* Exercise *
Take the line containing "k [= <-]. done." and every line after it in the data below, and print them exactly as given, with nothing else.

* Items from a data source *
----------

(* ===== verification/Job.v ===== *)
(** * The job (src/master.c, src/util.c)

    The job invariant (counters, phase barrier, one owner per task), kept
    while workers only report the task they hold; the runs of the master from
    the start of a job, and what they never do. *)

From S2P Require Import Prelude Limits Util Rpc Task Aof EventLoop Server Framing Master Sched.

(** ** The job invariant

    While workers report only the task they hold: the counters count the
    completed tasks, no reduce task starts before the last map completes, and
    a worker's slot names the task in progress it owns. *)

(** Every live slot of a kind satisfies [P]. *)
Definition all_tasks (k : task_kind_e) (P : task_t -> Prop) (m : master_t) : Prop :=
  forall i t, Z.of_nat i < n_tasks k (m_job m) -> get_tasks k m !! i = Some t -> P t.

Definition counts_ok (m : master_t) : Prop :=
  forall k, n_done k (m_job m) = count_completed (n_tasks k (m_job m)) (get_tasks k m).

Definition phase_ok (m : master_t) : Prop :=
  let j := m_job m in
  match j_phase j with
  | JOB_MAP => j_maps_done j < j_M j /\ all_tasks TASK_KIND_REDUCE (fun t => t_state t = TASK_PENDING) m
  | JOB_REDUCE => j_maps_done j = j_M j /\ j_reduces_done j < j_R j
  | JOB_DONE => j_maps_done j = j_M j /\ j_reduces_done j = j_R j
  | JOB_FAILED =>
      (exists k i t, get_tasks k m !! i = Some t /\ t_state t = TASK_FAILED) /\
      (j_maps_done j = j_M j \/ all_tasks TASK_KIND_REDUCE (fun t => t_state t = TASK_PENDING) m)
  end.

(** A task fails only together with its job. *)
Definition failed_ok (m : master_t) : Prop :=
  j_phase (m_job m) <> JOB_FAILED -> forall k, all_tasks k (fun t => t_state t <> TASK_FAILED) m.

(** [fd]'s slot names task [i] of kind [k], in progress and owned by [fd]. *)
Definition holds_task (m : master_t) (fd : Z) (k : task_kind_e) (i : nat) (t : task_t) : Prop :=
  let w := get_worker m fd in
  wk_current_kind w = Some k /\ wk_current_task_id w = Z.of_nat i /\
  wk_current_attempt_id w = t_current_attempt t /\ Z.of_nat i < n_tasks k (m_job m) /\
  get_tasks k m !! i = Some t /\ t_state t = TASK_IN_PROGRESS /\ t_owner_fd t = fd.

Definition workers_ok (except : option Z) (m : master_t) : Prop :=
  forall fd k, except <> Some fd -> phase_kind (j_phase (m_job m)) = Ret k ->
    wk_has_task (get_worker m fd) = true -> exists i t, holds_task m fd k i t.

Definition job_inv_but (except : option Z) (m : master_t) : Prop :=
  table_ok m /\ counts_ok m /\ phase_ok m /\ failed_ok m /\ workers_ok except m.

Abbreviation job_inv := (job_inv_but None).

Lemma job_inv_weaken fd m : job_inv m -> job_inv_but (Some fd) m.
Proof.
  intros (H1 & H2 & H3 & H4 & H5). do 4 (split; [done|]). intros fd' k _. by apply H5.
Qed.

Lemma get_worker_put_eq fd w m : get_worker (put_worker fd w m) fd = w.
Proof. unfold get_worker, put_worker. cbn. by rewrite lookup_insert_eq. Qed.
Lemma get_worker_put_ne fd fd' w m : fd <> fd' -> get_worker (put_worker fd w m) fd' = get_worker m fd'.
Proof. intros. unfold get_worker, put_worker. cbn. by rewrite lookup_insert_ne. Qed.

(** A slot that holds no task completes the invariant. *)
Lemma job_inv_slot fd w m : job_inv_but (Some fd) m -> wk_has_task w = false -> job_inv (put_worker fd w m).
Proof.
  intros (H1 & H2 & H3 & H4 & H5) Hw.
  split; [by apply table_ok_worker|]. do 3 (split; [done|]).
  intros fd' k _ Hk Ht. destruct (decide (fd = fd')) as [<-|Hne].
  { by rewrite get_worker_put_eq, Hw in Ht. }
  rewrite get_worker_put_ne in Ht by done.
  destruct (H5 fd' k ltac:(congruence) Hk Ht) as (i & t & Hh). exists i, t.
  unfold holds_task in *. rewrite get_worker_put_ne by done. by destruct k.
Qed.

Lemma phase_kind_phase p k : phase_kind p = Ret k ->
  p = JOB_MAP /\ k = TASK_KIND_MAP \/ p = JOB_REDUCE /\ k = TASK_KIND_REDUCE.
Proof. destruct p; cbn; intros [= <-]; auto. Qed.

(** ** One slot changes *)

Section Put.
Context (m : master_t) (k : task_kind_e) (i : nat) (t t' : task_t).
Hypothesis Ht : get_tasks k m !! i = Some t.
Hypothesis Hi : Z.of_nat i < n_tasks k (m_job m).
Let m' := put_tasks k (<[i := t']> (get_tasks k m)) m.

Lemma put_lookup k' i' t1 : get_tasks k' m' !! i' = Some t1 ->
  k' = k /\ i' = i /\ t1 = t' \/ (k' <> k \/ i' <> i) /\ get_tasks k' m !! i' = Some t1.
Proof.
  unfold m'. destruct (decide (k = k')) as [<-|Hne].
  - rewrite get_put_tasks. intros [[-> ->]|[? ?]]%lookup_put; auto.
  - rewrite get_put_tasks_ne by done. right. split; [left; congruence|done].
Qed.

Lemma put_lookup_ne k' i' : k' <> k \/ i' <> i -> get_tasks k' m' !! i' = get_tasks k' m !! i'.
Proof.
  unfold m'. destruct (decide (k = k')) as [<-|Hne]; [|by rewrite get_put_tasks_ne].
  rewrite get_put_tasks. intros [?|?]; [done|]. by rewrite list_lookup_insert_ne.
Qed.

Lemma put_count k' : count_completed (n_tasks k' (m_job m)) (get_tasks k' m') =
  count_completed (n_tasks k' (m_job m)) (get_tasks k' m) +
  (if decide (k' = k) then Z.b2z (is_completed t') - Z.b2z (is_completed t) else 0).
Proof.
  unfold m'. destruct (decide (k' = k)) as [->|Hne].
  - rewrite get_put_tasks, (count_completed_insert _ _ _ _ t) by done. lia.
  - rewrite get_put_tasks_ne by done. lia.
Qed.

Lemma put_all k' (P : task_t -> Prop) : all_tasks k' P m -> P t' -> all_tasks k' P m'.
Proof.
  intros Hall HP i' t1 Hi' Hlk. unfold m' in Hi'. rewrite job_put_tasks in Hi'.
  apply put_lookup in Hlk as [(_ & _ & ->)|[_ Hlk]]; [done|by eapply Hall].
Qed.

Lemma put_worker_same fd : get_worker m' fd = get_worker m fd.
Proof. clear Ht Hi. subst m'. by destruct k. Qed.

(** The other workers keep their tasks. *)
Lemma put_holds fd k' i' t1 : holds_task m fd k' i' t1 -> k' <> k \/ i' <> i ->
  holds_task m' fd k' i' t1.
Proof.
  intros (H1 & H2 & H3 & H4 & H5 & H6 & H7) Hne. unfold holds_task.
  rewrite put_worker_same, put_lookup_ne by done. unfold m'. rewrite job_put_tasks. by split_and!.
Qed.
End Put.

(** ** The three updates keep the invariant *)

Lemma job_inv_assign m k i t t' fd now : job_inv m -> 0 <= fd -> phase_kind (j_phase (m_job m)) = Ret k ->
  first_pending k m i t -> start_attempt fd now t = Ret t' -> job_inv (assign_master k i fd t' m).
Proof.
  intros (Hm & Hc & Hp & Hf & Hw) Hfd Hk Hfp Hs.
  destruct (first_pending_start _ _ _ _ _ _ _ Hm Hfd Hfp Hs) as (Hok & Hst & Hown & Hatt & Hpath).
  destruct Hfp as (Hi & Ht & Hpend & _).
  assert (is_completed t = false /\ is_completed t' = false) as [Hct Hct']
    by (unfold is_completed; by rewrite Hpend, Hst).
  unfold assign_master. set (m1 := put_tasks k (<[i := t']> (get_tasks k m)) m).
  assert (Hj : m_job m1 = m_job m) by apply job_put_tasks.
  split; [|split; [|split; [|split]]].
  - by eapply table_ok_assign.
  - intros k'. cbn [m_job put_worker set_workers]. rewrite get_tasks_worker, Hj. unfold m1.
    rewrite (put_count m k i t t' Ht Hi), Hct, Hct', <- Hc. destruct (decide _); cbn; lia.
  - unfold phase_ok. cbn [m_job put_worker set_workers]. rewrite Hj.
    unfold phase_ok in Hp. destruct (phase_kind_phase _ _ Hk) as [[E ->]|[E ->]]; rewrite E in *; [|exact Hp].
    split; [apply Hp|]. exact (proj2 Hp).
  - intros _ k' i' t1 Hi' Hlk. rewrite get_tasks_worker in Hlk. cbn [m_job put_worker set_workers] in Hi'.
    rewrite Hj in Hi'. apply put_lookup in Hlk as [(_ & _ & ->)|[_ Hlk]]; [by rewrite Hst|].
    eapply Hf; [|done..]. intros E. by rewrite E in Hk.
  - intros fd' k' _ Hk' Hht. cbn [m_job put_worker set_workers] in Hk'. rewrite Hj, Hk in Hk'. injection Hk' as <-.
    destruct (decide (fd = fd')) as [<-|Hne].
    + exists i, t'. unfold holds_task. rewrite get_worker_put_eq, get_tasks_worker. cbn.
      change (m_job (put_worker _ _ m1)) with (m_job m1). rewrite Hj. unfold m1. rewrite get_put_tasks.
      split_and!; try done. apply list_lookup_insert_eq. by eapply lookup_lt_Some.
    + rewrite get_worker_put_ne in Hht by done. unfold m1 in Hht. rewrite put_worker_same in Hht.
      destruct (Hw fd' k ltac:(done) Hk Hht) as (i' & t1 & Hh). exists i', t1.
      assert (i' <> i) as Hi'. { intros ->. destruct Hh as (_ & _ & _ & _ & Ht1 & Hst1 & _). congruence. }
      apply (put_holds m k i t') in Hh; [|by right]. unfold holds_task in *.
      rewrite get_worker_put_ne, get_tasks_worker by done. exact Hh.
Qed.

Lemma job_inv_fail m k i t now fd rc t' j : job_inv m -> phase_kind (j_phase (m_job m)) = Ret k ->
  holds_task m fd k i t -> task_attempt_ended t ATTEMPT_FAILED fd now (m_job m) = Ret (rc, t', j) ->
  job_inv_but (Some fd) (fail_master k i t' j m).
Proof.
  intros (Hm & Hc & Hp & Hf & Hw) Hk (_ & _ & _ & Hi & Ht & Hst & Hown) He.
  assert (Hok : task_ok t) by by eapply table_ok_live.
  assert (Hpos : 0 < t_attempts_count t) by by apply Hok.
  destruct (task_attempt_ended_ok t ATTEMPT_FAILED fd now (m_job m) Hok Hpos) as
    (rc' & t'' & He' & Hok' & Hrc & Hst' & _ & Hpath); [done|].
  rewrite He in He'. injection He' as -> -> ->.
  assert (is_completed t = false /\ is_completed t'' = false) as [Hct Hct']
    by (unfold is_completed; rewrite Hst, Hst'; by destruct (_ <? _)).
  set (j' := if t_attempts_count t <? MAX_ATTEMPTS then m_job m else set_phase JOB_FAILED (m_job m)) in *.
  assert (Hn : forall k', n_tasks k' j' = n_tasks k' (m_job m) /\ n_done k' j' = n_done k' (m_job m)).
  { intros k'. unfold j'. destruct (_ <? _); [done|]. by rewrite n_tasks_set_phase, n_done_set_phase. }
  unfold fail_master. split; [|split; [|split; [|split]]].
  - eapply table_ok_fail; [done..|]. apply Hn.
  - intros k'. rewrite get_tasks_job. cbn [m_job set_job]. rewrite (proj1 (Hn k')), (proj2 (Hn k')).
    rewrite (put_count m k i t t'' Ht Hi), Hct, Hct', <- Hc. destruct (decide _); cbn; lia.
  - unfold phase_ok, j' in *. cbn [m_job set_job]. destruct (_ <? _).
    + destruct (phase_kind_phase _ _ Hk) as [[E ->]|[E ->]]; rewrite E in *; exact Hp.
    + split.
      * exists k, i, t''. split; [|done]. rewrite get_tasks_job, get_put_tasks.
        apply list_lookup_insert_eq. by eapply lookup_lt_Some.
      * destruct (phase_kind_phase _ _ Hk) as [[E ->]|[E ->]]; rewrite E in Hp; [right; exact (proj2 Hp)|left; apply Hp].
  - unfold failed_ok. cbn [m_job set_job]. intros Hph k' i' t1 Hi' Hlk. rewrite get_tasks_job in Hlk.
    cbn [m_job set_job] in Hi'. rewrite (proj1 (Hn k')) in Hi'.
    unfold j' in Hph. destruct (_ <? _); [|done].
    apply put_lookup in Hlk as [(_ & _ & ->)|[_ Hlk]]; [by rewrite Hst'|by eapply Hf].
  - intros fd' k' Hne Hk' Hht. cbn [m_job set_job] in Hk'. unfold j' in *. destruct (_ <? _); [|done].
    rewrite Hk in Hk'. injection Hk' as <-.
    change (get_worker (set_job _ ?x) fd') with (get_worker x fd') in Hht. rewrite put_worker_same in Hht.
    destruct (Hw fd' k ltac:(done) Hk Hht) as (i' & t1 & Hh). exists i', t1.
    assert (i' <> i) as Hi'. { intros ->. destruct Hh as (_ & _ & _ & _ & Ht1 & _ & Hown1). congruence. }
    apply (put_holds m k i t'') in Hh; [|by right]. unfold holds_task in *. rewrite get_tasks_job.
    by rewrite job_put_tasks in Hh.
Qed.

(** ** Completion and the phase *)

Lemma counts_all m k : table_ok m -> counts_ok m ->
  n_done k (m_job m) <= n_tasks k (m_job m) /\
  (n_done k (m_job m) = n_tasks k (m_job m) <-> all_tasks k (fun t => t_state t = TASK_COMPLETED) m).
Proof.
  intros Hm Hc. pose proof (table_ok_n m k Hm). rewrite Hc.
  split; [apply count_completed_le; lia|]. rewrite count_completed_all by lia. done.
Qed.

(** The phase [maybe_advance_phase] leaves in the map and reduce phases. *)
Lemma advance_map j : j_phase j = JOB_MAP ->
  maybe_advance_phase_job j =
    if j_maps_done j =? j_M j then
      if j_reduces_done j =? j_R j then set_phase JOB_DONE j else set_phase JOB_REDUCE j
    else j.
Proof.
  destruct j as [M R p md rd to]. cbn. intros ->. cbv -[Z.eqb].
  destruct (md =? M); [by destruct (rd =? R)|done].
Qed.

Lemma advance_reduce j : j_phase j = JOB_REDUCE ->
  maybe_advance_phase_job j = if j_reduces_done j =? j_R j then set_phase JOB_DONE j else j.
Proof. destruct j as [M R p md rd to]. cbn. intros ->. by cbv -[Z.eqb]. Qed.

(** The invariant before the phase advances: it may still name the phase whose
    last task has just completed. *)
Definition phase_lag (m : master_t) : Prop :=
  let j := m_job m in
  match j_phase j with
  | JOB_MAP => all_tasks TASK_KIND_REDUCE (fun t => t_state t = TASK_PENDING) m
  | JOB_REDUCE => j_maps_done j = j_M j
  | _ => False
  end.

Lemma all_tasks_advance k P m : all_tasks k P m -> all_tasks k P (maybe_advance_phase m).
Proof.
  intros Hall i t. change (m_job (maybe_advance_phase m)) with (maybe_advance_phase_job (m_job m)).
  rewrite (proj1 (advance_job_fields _ _)), advance_tasks. apply Hall.
Qed.

(** The job after the phase advances. *)
Lemma phase_advance m : table_ok m -> counts_ok m -> phase_lag m ->
  phase_ok (maybe_advance_phase m) /\ j_phase (m_job (maybe_advance_phase m)) <> JOB_FAILED /\
  (j_phase (m_job (maybe_advance_phase m)) = j_phase (m_job m) \/
   (forall k, phase_kind (j_phase (m_job m)) = Ret k -> n_done k (m_job m) = n_tasks k (m_job m))).
Proof.
  intros Hm Hc Hlag. unfold phase_ok. change (m_job (maybe_advance_phase m)) with (maybe_advance_phase_job (m_job m)).
  destruct (counts_all m TASK_KIND_MAP Hm Hc) as [Hle Hall]. destruct (counts_all m TASK_KIND_REDUCE Hm Hc) as [Hle2 Hall2].
  cbn [n_done n_tasks] in *. unfold phase_lag in Hlag.
  destruct (j_phase (m_job m)) eqn:E; try done.
  - rewrite advance_map by done. destruct (Z.eqb_spec (j_maps_done (m_job m)) (j_M (m_job m))) as [Heq|Hne].
    + destruct (Z.eqb_spec (j_reduces_done (m_job m)) (j_R (m_job m))) as [Heq2|Hne2]; cbn.
      * split; [done|]. split; [done|]. right. intros k [= <-]. done.
      * split; [split; [done|lia]|]. split; [done|]. right. by intros k [= <-].
    + rewrite E. split; [split; [lia|by apply all_tasks_advance]|]. split; [done|]. by left.
  - rewrite advance_reduce by done. destruct (Z.eqb_spec (j_reduces_done (m_job m)) (j_R (m_job m))) as [Heq|Hne]; cbn.
    + split; [done|]. split; [done|]. right. by intros k [= <-].
    + rewrite E. split; [split; [done|lia]|]. split; [done|]. by left.
Qed.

----------

* Response area *
      * split; [done|]. split; [done|]. right. intros k [= <-]. done.
      * split; [split; [done|lia]|]. split; [done|]. right. by intros k [= <-].
    + rewrite E. split; [split; [lia|by apply all_tasks_advance]|]. split; [done|]. by left.
  - rewrite advance_reduce by done. destruct (Z.eqb_spec (j_reduces_done (m_job m)) (j_R (m_job m))) as [Heq|Hne]; cbn.
    + split; [done|]. split; [done|]. right. by intros k [= <-].
    + rewrite E. split; [split; [done|lia]|]. split; [done|]. by left.
Qed.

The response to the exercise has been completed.